• Prompt:
Only one stretch of the records below should be repeated. It starts with the line containing "(** The receive" and goes on through the line containing "if negb (received <? expected)", exactly as written.

Data records: Begin

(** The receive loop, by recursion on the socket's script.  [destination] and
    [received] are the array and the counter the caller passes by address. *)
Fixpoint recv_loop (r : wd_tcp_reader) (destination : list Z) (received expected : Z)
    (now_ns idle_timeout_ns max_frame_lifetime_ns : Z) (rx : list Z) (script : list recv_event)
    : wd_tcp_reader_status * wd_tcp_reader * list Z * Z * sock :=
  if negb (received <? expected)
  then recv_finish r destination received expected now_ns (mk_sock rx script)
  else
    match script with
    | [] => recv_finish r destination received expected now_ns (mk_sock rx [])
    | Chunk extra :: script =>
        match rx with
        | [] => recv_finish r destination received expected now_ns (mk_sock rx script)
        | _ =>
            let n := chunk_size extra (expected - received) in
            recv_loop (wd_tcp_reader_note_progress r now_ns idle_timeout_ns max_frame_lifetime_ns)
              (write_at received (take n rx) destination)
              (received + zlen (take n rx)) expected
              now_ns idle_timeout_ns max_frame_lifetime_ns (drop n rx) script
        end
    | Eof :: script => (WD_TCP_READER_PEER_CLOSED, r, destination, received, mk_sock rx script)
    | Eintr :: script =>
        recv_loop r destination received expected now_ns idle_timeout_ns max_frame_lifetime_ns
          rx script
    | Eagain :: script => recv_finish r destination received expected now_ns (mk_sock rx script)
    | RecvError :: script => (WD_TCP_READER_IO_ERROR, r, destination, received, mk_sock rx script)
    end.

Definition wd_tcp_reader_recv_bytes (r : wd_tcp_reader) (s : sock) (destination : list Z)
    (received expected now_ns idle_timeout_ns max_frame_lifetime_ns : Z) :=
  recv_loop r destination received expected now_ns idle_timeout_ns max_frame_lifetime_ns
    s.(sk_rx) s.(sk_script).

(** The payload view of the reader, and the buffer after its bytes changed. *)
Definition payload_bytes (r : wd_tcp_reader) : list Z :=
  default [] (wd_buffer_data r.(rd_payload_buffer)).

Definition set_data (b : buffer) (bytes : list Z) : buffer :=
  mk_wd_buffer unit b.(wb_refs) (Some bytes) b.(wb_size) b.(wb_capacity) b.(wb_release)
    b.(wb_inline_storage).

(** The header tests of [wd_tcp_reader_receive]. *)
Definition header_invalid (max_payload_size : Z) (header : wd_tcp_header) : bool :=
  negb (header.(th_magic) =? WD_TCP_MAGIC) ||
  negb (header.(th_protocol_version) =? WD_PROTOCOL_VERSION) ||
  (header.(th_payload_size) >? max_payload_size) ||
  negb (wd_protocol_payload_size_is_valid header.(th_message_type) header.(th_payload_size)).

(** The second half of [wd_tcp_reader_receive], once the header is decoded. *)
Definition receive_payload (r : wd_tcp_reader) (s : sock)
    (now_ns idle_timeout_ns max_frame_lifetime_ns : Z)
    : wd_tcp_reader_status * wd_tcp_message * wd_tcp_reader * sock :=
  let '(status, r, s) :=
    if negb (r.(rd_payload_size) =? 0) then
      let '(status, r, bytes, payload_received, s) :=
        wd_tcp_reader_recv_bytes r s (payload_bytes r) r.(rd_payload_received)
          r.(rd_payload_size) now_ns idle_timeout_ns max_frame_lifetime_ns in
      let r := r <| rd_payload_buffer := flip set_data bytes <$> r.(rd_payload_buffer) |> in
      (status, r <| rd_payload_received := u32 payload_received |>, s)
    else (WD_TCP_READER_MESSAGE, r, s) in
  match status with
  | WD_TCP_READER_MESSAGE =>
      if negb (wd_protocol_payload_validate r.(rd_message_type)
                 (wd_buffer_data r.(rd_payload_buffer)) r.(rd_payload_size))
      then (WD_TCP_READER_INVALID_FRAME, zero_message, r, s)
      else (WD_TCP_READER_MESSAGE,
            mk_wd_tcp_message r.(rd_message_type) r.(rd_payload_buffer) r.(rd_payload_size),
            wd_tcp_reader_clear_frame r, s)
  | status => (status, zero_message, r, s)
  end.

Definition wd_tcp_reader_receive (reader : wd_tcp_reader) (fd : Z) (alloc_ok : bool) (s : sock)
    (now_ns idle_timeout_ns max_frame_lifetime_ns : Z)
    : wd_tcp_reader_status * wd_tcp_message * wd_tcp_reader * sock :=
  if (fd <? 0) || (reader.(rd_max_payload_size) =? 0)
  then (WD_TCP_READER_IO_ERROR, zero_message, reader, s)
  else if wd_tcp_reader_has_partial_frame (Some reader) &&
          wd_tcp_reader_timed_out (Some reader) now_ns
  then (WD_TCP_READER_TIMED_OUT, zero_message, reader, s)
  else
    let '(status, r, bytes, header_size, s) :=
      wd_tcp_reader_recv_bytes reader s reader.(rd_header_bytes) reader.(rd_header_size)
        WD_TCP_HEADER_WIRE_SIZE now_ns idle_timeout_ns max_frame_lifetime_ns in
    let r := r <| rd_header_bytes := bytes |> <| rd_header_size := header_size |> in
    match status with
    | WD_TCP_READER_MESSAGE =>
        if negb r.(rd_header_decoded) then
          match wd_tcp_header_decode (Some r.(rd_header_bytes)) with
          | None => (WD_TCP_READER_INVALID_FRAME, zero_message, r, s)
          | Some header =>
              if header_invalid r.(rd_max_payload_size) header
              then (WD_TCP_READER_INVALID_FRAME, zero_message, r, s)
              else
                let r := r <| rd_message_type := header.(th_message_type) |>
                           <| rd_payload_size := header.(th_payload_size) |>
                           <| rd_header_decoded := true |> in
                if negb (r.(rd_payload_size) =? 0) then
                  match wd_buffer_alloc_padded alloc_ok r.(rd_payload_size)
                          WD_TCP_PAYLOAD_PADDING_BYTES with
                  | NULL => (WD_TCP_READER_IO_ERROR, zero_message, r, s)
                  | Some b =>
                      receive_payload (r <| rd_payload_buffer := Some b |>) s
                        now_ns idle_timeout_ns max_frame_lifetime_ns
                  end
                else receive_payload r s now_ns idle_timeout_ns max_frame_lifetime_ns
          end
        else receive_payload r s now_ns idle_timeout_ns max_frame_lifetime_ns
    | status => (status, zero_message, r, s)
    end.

Data records: End
Data records: Begin

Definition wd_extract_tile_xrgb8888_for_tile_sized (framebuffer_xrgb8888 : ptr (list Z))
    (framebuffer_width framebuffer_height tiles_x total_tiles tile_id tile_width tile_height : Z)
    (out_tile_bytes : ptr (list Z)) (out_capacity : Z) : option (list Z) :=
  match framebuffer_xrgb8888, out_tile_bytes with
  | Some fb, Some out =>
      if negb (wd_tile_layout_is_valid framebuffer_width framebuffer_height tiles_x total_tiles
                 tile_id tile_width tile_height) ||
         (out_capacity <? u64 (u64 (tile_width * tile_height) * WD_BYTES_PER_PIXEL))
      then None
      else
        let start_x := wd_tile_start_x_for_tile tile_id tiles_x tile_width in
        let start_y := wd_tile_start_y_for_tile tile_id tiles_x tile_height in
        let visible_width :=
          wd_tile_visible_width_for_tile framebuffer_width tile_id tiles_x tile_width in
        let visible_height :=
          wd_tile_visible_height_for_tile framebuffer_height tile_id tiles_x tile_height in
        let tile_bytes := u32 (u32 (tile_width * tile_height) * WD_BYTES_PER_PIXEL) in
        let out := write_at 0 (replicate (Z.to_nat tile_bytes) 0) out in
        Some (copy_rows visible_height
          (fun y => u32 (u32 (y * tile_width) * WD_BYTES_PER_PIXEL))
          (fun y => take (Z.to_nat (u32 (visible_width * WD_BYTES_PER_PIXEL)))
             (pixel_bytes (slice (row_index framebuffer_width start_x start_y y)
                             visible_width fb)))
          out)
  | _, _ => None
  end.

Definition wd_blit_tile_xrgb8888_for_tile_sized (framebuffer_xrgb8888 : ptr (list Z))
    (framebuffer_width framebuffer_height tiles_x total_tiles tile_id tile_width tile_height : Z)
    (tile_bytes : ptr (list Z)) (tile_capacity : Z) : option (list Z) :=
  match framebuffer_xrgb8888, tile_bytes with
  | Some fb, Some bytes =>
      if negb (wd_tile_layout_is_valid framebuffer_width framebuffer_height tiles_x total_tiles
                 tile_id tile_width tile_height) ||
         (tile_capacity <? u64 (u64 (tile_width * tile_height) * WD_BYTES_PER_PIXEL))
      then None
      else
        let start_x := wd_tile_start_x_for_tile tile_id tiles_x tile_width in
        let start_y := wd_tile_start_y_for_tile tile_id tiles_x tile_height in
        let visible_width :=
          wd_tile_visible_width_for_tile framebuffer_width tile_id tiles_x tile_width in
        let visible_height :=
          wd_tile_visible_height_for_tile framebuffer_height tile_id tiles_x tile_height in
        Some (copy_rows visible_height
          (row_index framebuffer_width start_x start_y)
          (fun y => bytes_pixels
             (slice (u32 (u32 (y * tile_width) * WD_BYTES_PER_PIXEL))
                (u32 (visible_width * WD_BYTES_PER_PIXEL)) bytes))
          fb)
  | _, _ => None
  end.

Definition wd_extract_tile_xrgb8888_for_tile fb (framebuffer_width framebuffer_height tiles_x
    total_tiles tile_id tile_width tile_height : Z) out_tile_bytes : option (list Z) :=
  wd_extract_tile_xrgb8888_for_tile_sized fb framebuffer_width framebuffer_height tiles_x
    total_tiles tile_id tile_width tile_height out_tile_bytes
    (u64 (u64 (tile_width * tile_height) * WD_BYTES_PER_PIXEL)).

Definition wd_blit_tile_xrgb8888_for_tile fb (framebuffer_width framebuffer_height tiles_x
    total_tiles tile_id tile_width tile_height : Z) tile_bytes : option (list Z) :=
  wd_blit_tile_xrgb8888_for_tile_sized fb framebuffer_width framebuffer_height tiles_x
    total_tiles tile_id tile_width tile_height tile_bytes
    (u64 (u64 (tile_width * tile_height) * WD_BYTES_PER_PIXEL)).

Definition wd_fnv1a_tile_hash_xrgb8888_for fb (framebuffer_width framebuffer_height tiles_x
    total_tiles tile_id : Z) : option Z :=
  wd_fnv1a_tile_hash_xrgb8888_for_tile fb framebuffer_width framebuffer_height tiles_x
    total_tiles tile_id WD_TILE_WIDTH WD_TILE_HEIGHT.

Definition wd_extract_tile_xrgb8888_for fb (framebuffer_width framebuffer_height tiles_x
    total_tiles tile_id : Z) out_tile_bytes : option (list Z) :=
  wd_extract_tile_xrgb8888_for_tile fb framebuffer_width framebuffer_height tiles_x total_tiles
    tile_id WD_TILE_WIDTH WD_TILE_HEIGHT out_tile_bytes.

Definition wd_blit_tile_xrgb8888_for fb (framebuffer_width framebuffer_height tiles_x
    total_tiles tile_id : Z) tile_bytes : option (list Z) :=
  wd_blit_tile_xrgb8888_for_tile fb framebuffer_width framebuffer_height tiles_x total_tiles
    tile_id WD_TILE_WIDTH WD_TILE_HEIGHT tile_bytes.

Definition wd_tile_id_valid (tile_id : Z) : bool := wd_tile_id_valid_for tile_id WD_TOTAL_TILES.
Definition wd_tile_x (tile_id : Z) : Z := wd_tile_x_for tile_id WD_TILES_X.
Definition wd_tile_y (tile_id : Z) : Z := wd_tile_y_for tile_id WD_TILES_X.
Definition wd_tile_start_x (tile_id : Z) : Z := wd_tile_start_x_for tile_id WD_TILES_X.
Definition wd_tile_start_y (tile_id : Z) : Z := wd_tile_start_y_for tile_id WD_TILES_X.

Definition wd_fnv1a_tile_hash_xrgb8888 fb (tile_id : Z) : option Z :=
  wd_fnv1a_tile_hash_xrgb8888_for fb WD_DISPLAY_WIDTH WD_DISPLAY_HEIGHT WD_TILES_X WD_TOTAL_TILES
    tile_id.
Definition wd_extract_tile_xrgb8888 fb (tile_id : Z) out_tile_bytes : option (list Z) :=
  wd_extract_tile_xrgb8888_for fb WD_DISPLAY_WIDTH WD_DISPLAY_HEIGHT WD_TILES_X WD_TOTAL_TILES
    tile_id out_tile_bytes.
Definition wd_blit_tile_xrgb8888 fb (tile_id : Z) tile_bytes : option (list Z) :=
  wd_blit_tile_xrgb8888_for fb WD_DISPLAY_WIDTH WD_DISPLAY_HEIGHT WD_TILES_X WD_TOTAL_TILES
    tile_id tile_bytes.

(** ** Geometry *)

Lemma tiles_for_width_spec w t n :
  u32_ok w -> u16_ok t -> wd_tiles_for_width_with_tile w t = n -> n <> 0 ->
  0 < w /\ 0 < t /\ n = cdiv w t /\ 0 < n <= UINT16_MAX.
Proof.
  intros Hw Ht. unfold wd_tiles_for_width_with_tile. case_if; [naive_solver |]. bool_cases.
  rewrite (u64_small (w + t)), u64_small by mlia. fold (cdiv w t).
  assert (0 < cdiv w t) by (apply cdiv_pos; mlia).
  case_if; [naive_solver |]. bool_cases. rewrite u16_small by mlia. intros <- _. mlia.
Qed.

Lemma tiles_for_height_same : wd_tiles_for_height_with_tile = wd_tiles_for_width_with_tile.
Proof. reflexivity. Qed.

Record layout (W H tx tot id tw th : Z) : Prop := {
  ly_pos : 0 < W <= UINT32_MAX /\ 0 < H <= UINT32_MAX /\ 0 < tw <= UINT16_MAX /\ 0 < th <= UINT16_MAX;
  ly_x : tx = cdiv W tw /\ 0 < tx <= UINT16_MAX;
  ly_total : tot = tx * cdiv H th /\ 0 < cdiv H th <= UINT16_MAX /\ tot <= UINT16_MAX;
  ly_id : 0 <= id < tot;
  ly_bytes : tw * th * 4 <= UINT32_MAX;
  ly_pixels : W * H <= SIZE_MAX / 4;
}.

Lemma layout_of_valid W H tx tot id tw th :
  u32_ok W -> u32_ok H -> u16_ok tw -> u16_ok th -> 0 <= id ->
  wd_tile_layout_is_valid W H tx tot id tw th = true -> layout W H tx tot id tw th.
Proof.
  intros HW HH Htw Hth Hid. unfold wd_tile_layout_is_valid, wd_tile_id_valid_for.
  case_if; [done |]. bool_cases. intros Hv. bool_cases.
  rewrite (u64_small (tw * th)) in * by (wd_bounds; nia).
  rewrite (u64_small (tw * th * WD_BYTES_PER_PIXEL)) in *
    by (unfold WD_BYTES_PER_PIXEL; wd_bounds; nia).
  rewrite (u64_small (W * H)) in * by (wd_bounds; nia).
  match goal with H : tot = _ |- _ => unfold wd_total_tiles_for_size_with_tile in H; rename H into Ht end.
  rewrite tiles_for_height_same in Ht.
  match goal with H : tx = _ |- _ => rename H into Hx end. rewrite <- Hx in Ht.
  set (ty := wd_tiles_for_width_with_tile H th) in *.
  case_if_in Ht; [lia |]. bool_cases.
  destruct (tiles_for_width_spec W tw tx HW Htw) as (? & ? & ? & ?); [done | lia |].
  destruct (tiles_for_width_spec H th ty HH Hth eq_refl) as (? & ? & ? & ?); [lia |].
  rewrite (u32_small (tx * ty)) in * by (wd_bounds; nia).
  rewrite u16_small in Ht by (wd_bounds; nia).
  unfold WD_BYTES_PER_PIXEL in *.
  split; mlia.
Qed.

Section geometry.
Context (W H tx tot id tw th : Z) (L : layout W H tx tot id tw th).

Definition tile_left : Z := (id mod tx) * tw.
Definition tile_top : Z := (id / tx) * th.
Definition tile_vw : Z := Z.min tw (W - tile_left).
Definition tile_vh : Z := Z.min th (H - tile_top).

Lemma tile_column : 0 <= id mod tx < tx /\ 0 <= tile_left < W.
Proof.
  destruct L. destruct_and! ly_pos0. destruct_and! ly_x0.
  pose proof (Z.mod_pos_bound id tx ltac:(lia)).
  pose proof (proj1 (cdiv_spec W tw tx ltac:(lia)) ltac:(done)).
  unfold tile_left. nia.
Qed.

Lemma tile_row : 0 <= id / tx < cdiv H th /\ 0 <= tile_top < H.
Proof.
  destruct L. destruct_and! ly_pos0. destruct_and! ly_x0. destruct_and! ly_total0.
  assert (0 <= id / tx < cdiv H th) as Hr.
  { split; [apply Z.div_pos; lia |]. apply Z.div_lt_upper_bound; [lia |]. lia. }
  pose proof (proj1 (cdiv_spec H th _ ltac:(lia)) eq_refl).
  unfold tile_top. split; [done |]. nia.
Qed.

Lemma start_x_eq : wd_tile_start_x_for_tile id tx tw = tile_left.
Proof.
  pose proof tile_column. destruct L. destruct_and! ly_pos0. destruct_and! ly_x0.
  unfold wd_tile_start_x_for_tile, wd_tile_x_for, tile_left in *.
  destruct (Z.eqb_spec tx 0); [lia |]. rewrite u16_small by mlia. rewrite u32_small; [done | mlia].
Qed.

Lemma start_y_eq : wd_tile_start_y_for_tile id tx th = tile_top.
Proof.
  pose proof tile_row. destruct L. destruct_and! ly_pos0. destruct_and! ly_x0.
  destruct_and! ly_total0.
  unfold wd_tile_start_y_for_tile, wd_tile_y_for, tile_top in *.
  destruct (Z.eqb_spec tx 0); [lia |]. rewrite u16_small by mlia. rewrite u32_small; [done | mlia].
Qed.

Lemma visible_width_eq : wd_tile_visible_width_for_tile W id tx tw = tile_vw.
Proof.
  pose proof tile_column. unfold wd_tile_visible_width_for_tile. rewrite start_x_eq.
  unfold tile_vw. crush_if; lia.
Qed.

Data records: End

• Written solution:
(** The receive loop, by recursion on the socket's script.  [destination] and
    [received] are the array and the counter the caller passes by address. *)
Fixpoint recv_loop (r : wd_tcp_reader) (destination : list Z) (received expected : Z)
    (now_ns idle_timeout_ns max_frame_lifetime_ns : Z) (rx : list Z) (script : list recv_event)
    : wd_tcp_reader_status * wd_tcp_reader * list Z * Z * sock :=
  if negb (received <? expected)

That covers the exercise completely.